|The President of the Republic on the Crimes of Totalitarianism on June 14, 2001
Estonia remembers and recalls all those citizens of the Republic of Estonia and foreign countries who lost their lives, freedom, families or property during the communist and nazi occupation in Estonia. The recent commemoration services and ceremonies where the Broken Cornflower badge was distributed to more than 10,000 living victims of totalitarian regimes, on which the public widely participated, proved that the people of Estonia can forgive but are not prepared to forget crimes against humanity. To forget about crimes against humanity would mean to open the door to new crimes, would mean that crimes against humanity can recur in Europe.

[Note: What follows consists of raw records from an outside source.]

(* ===== verification/Main.v ===== *)
(** * Frames from the AP (src/main.c)

    What the HDLC receiver does with a complete frame: a Greybus message goes
    to the AP bridge, a control command starts or stops the SVC. *)

From S2P Require Import Prelude Config Protocols Hdlc Kernel Messages Interfaces NodeCache State.
From S2P Require Import ApMap NodeLink Ap LocalNode Routes Svc NodeTx Bridge NodeRx Discovery.

Definition CONTROL_SVC_START : Z := 0x01.
Definition CONTROL_SVC_STOP : Z := 0x02.

Section Main.
Context `{Config, Crc16, KHeap, KSlab, Sockets, Stack}.

(** *** Frames *)

(** [buffer] is the memory from the frame on, [buffer_len] the frame's length. *)
Definition hdlc_process_greybus_frame (buffer : list Z) (buffer_len : Z) : M fw Z :=
  let msg_len := u32 (buffer_len - 2) in
  hdr ← (read_struct (drop 2 buffer) : M fw gb_operation_msg_hdr);
  if msg_len <? hdr_size hdr then mret (-1)
  else
    msg ← zoom L_messages (gb_message_alloc (gb_hdr_payload_len hdr) (hdr_type hdr)
                             (hdr_operation_id hdr) (hdr_result hdr));
    if msg =? NULL then mret (-1)
    else
      m ← zoom L_messages (msg_deref msg);
      _ ← zoom L_messages (msg_write_payload msg (drop 10 buffer) (gb_message_payload_len m));
      ret ← ap_rx_submit msg (of_le (take 2 buffer));
      if ret <? 0 then mret ret else mret 0.

Definition control_process_frame (buffer : list Z) (buffer_len : Z) : M fw Z :=
  if negb (buffer_len =? 1) then mret (-1)
  else
    command ← array_get buffer 0;
    if command =? CONTROL_SVC_START then
      _ ← ap_init;
      _ ← svc_init;
      _ ← apbridge_init;
      ret ← connection_create AP_INF_ID 0 SVC_INF_ID 0;
      if ret <? 0 then mret ret
      else
        _ ← svc_send_version connection_send;
        _ ← tcp_discovery_start;
        mret 0
    else if command =? CONTROL_SVC_STOP then
      _ ← tcp_discovery_stop;
      _ ← node_destroy_all;
      _ ← svc_deinit;
      _ ← ap_deinit;
      _ ← apbridge_deinit;
      mret 0
    else mret (-1).

Definition hdlc_process_complete_frame (buffer : list Z) (len address : Z) : M fw Z :=
  if address =? ADDRESS_GREYBUS then hdlc_process_greybus_frame buffer len
  else if address =? ADDRESS_CONTROL then control_process_frame buffer len
  else if address =? ADDRESS_DBG then mret 0
  else mret (-1).

(** The HDLC receiver with the callback that [main] installs. *)
Definition receive_bytes (bs : list Z) : M fw Z :=
  hdlc_process_buffer L_hdlc hdlc_process_complete_frame bs.
End Main.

Therefore, I welcome the wish of the Estonian parliament to draw up a statement that would pronounce the communist regime, which had so many victims, to be equally criminal with the Nazi regime. In World War II, which broke out of the Hitler-Stalin pact, and in the resistance movement, the Republic of Estonia lost one tenth of her citizens. For a people of one million, the execution of the country's political leaders, officers, local government officials and intellectuals, the deportation of their families and the confiscation of their property by the occupying powers meant a criminal method for the elimination of the nation as a whole. For this, the NSDAP that was pronounced criminal on the Nuremberg trial with its leadership and power structures, and the Communist (bolshevist) Party of All Soviet Union - the Communist Party of the Soviet Union with their political bureau and its subordinate power structures - the People's Commissariat of Internal Affairs (NKVD), the People's Commissariat of State Security (NKGB), and the State Security Committee (KGB) - and the "troikas" and innumerable other repressive institutions, whom the totalitarian power entitled to pronounce death sentences and other punishments without trial, but which so far have not been pronounced criminal, bear equal responsibility. These organisations are criminal, and the genocide, crimes against humanity and war crimes they have perpetrated shall not lapse. Estonian law rests on international law and does not consider membership in a criminal organisation to be a penal offence. Only individuals, whom an independent court has found to have participated in killing people, deportation of families, or acquisition of the property remaining in Estonia, shall be held responsible. Pronouncing totalitarian regimes to be criminal, notwithstanding whether they have called themselves leftist or rightist, proceeds from the historical experience of Estonians, Latvians, and Lithuanians, and I have no doubt that our historical experience is a valuable addition to the legal system of the European Union and self-realisation of the democratic world.